Abstract: We used equilibrium dialysis to measure the osmotic pressure of chondroitin sulphate (CS) solutions as a function of their concentration and fixed charge density (FCD) and the ionic strength and composition of the solution. Osmotic pressure varied nonlinearly with the concentration of chondroitin sulphate and in 0.15 M NaCl at FCDs typical of uncompressed cartilage (approximately 0.4 mmol/g extrafibrillar H_{2}O) was \sim3 atmospheres. Osmotic pressure fell by 60% as solution ionic strength increased up to about 1 M, but remained relatively constant at higher ionic strengths.

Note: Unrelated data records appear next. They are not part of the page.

Definition sp_rows : list sp_row :=
  [ {| sphid := 1; sp_blhid := 1; sp_inhid := 1; nch := 2; dataoff := 0;
       corrchunk := 1; sp_columns := [] |};
    {| sphid := 2; sp_blhid := 1; sp_inhid := 1; nch := 2; dataoff := 10;
       corrchunk := 2; sp_columns := [] |};
    {| sphid := 3; sp_blhid := 2; sp_inhid := 2; nch := 2; dataoff := 0;
       corrchunk := 1; sp_columns := [] |};
    {| sphid := 4; sp_blhid := 2; sp_inhid := 2; nch := 2; dataoff := 10;
       corrchunk := 2; sp_columns := [] |} ].

Definition we_rows : list we_row :=
  [ {| scanNumber := 1; we_columns := [] |};
    {| scanNumber := 2; we_columns := [] |} ].

(** The visibility blob: per integration the two packed spectra. *)
Definition vis_records : list (Z * list byte) :=
  [ (1, Blob.packed [0; 3; -2; 1; 1] ++ Blob.packed [4; 3; -2; 0; 5]);
    (2, Blob.packed [-3; 3; -2; 7; 7] ++ Blob.packed [1; -1; 2; -3; 4]) ].

(** The auto-correlation blob: one antenna per integration, eight
    chunks of zero samples. *)
Definition zero_samples (nChunks : Z) : list byte :=
  replicate (Z.to_nat (MirParser.auto_samples_size nChunks)) Byte.x00.

Definition auto_blob : list byte :=
  Blob.auto_record_bytes 1 8 1 (zero_samples 8)
    ++ Blob.auto_record_bytes 1 8 2 (zero_samples 8).

Definition files : folder :=
  {| sch_read := Blob.vis_blob vis_records; autoCorrelations := auto_blob |}.

Definition ds : MirParser.dataset :=
  {| MirParser.in_file := in_rows; MirParser.eng_file := eng_rows;
     MirParser.bl_file := bl_rows; MirParser.sp_file := sp_rows;
     MirParser.codes_file := []; MirParser.we_file := we_rows;
     MirParser.antennas := []; MirParser.blobs := files |}.

(** What the two scans find in the sample files. *)
Definition ac_rows : list ac_row :=
  [ {| ac_inhid := 1; achid := 1; antenna := 1; nchunks := 8;
       datasize := 1048596; ac_dataoff := 0; dhrs := le_split 8 0 |};
    {| ac_inhid := 2; achid := 2; antenna := 1; nchunks := 8;
       datasize := 1048596; ac_dataoff := 1048596; dhrs := le_split 8 0 |} ].

Definition index : list (Z * (Z * Z)) := [(1, (28, 0)); (2, (28, 28))].

(** The parser as constructed, and after the caller has deselected the
    two spectral records of the first baseline. *)
Definition constructed : parser := MirParser.fresh ds ac_rows index.

Definition deselected : parser :=
  select constructed
    {| use_in := [true; true]; use_bl := [true; true];
       use_sp := [false; false; true; true] |}.

(** The filters the engine derives for [deselected]: the first baseline
    and the first integration lose all their records and drop out. *)
Definition narrowed : filters :=
  {| in_filter := [false; true]; eng_filter := [false; true];
     bl_filter := [false; true]; sp_filter := [false; false; true; true];
     we_filter := [false; true]; ac_filter := [false; true] |}.

Definition narrowed_views : views :=
  {| in_data := drop 1 in_rows; eng_data := drop 1 eng_rows;
     bl_data := drop 1 bl_rows; sp_data := drop 2 sp_rows;
     codes_data := []; we_data := drop 1 we_rows;
     ac_data := drop 1 ac_rows |}.

Definition filtered : parser :=
  {| filepath := files; tabs := tabs constructed; sel := sel deselected;
     flt := narrowed; data := narrowed_views;
     dicts := MirParser.index_views narrowed_views;
     cache := cache constructed |}.

(** An auto-correlation file of two records of three chunks each, and
    the same file with its headers declaring four chunks. *)
Definition auto_three_chunks : list byte :=
  Blob.auto_record_bytes 1 3 1 (zero_samples 3)
    ++ Blob.auto_record_bytes 2 3 1 (zero_samples 3).

Definition auto_misdeclared : list byte :=
  Blob.auto_record_bytes 1 4 1 (zero_samples 3)
    ++ Blob.auto_record_bytes 2 4 1 (zero_samples 3).

(** An auto-correlation file whose header declares minus one chunk and
    whose size is a multiple of the record size that follows from it,
    and a file that ends inside its first header. *)
Definition auto_negative : list byte :=
  Blob.auto_record_bytes 1 (-1) 1 (replicate (Z.to_nat 131032) Byte.x00).

Definition auto_stub : list byte := replicate 10 Byte.x00.

(** A blob cut short: the header declares 100 bytes of payload and 10
    follow. *)
Definition truncated : list byte :=
  le_split 4 1 ++ le_split 4 100 ++ replicate 10 Byte.x00.

(** The spectral-record table with the second integration listed
    first. *)
Definition sp_rows_swapped : list sp_row := drop 2 sp_rows ++ take 2 sp_rows.

(** One integration with one single-channel record whose scale factor
    is 127 and whose mantissas are 3 and -2. *)
Definition vis_records_large : list (Z * list byte) :=
  [ (1, Blob.packed [127; 3; -2]) ].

The ratio of Ca^{2+} to Na^{+} in the medium was a minor determinant of osmotic pressure. The data are compared with a theoretical model of the electrostatic contribution to osmotic pressure calculated from the Poisson–Boltzmann equation using a rod‐in‐cell model for CS. The effective radius of the polyelectrolyte rod is taken as a free parameter. The model qualitatively reproduces the non‐linear concentration dependence, but underestimates the osmotic pressure by an amount that is independent of ionic strength. This difference, presumably arising from oncotic and entropic effects, is approximately 1/3 of the total osmotic pressure at physiological polymer concentrations and ionic strength.

Keywords: Polyelectrolyte theory, Poisson–Boltzmann, ion distribution, cartilage mechanics

Journal: Biorheology, vol. 35, no. 6, pp. 383-397, 1998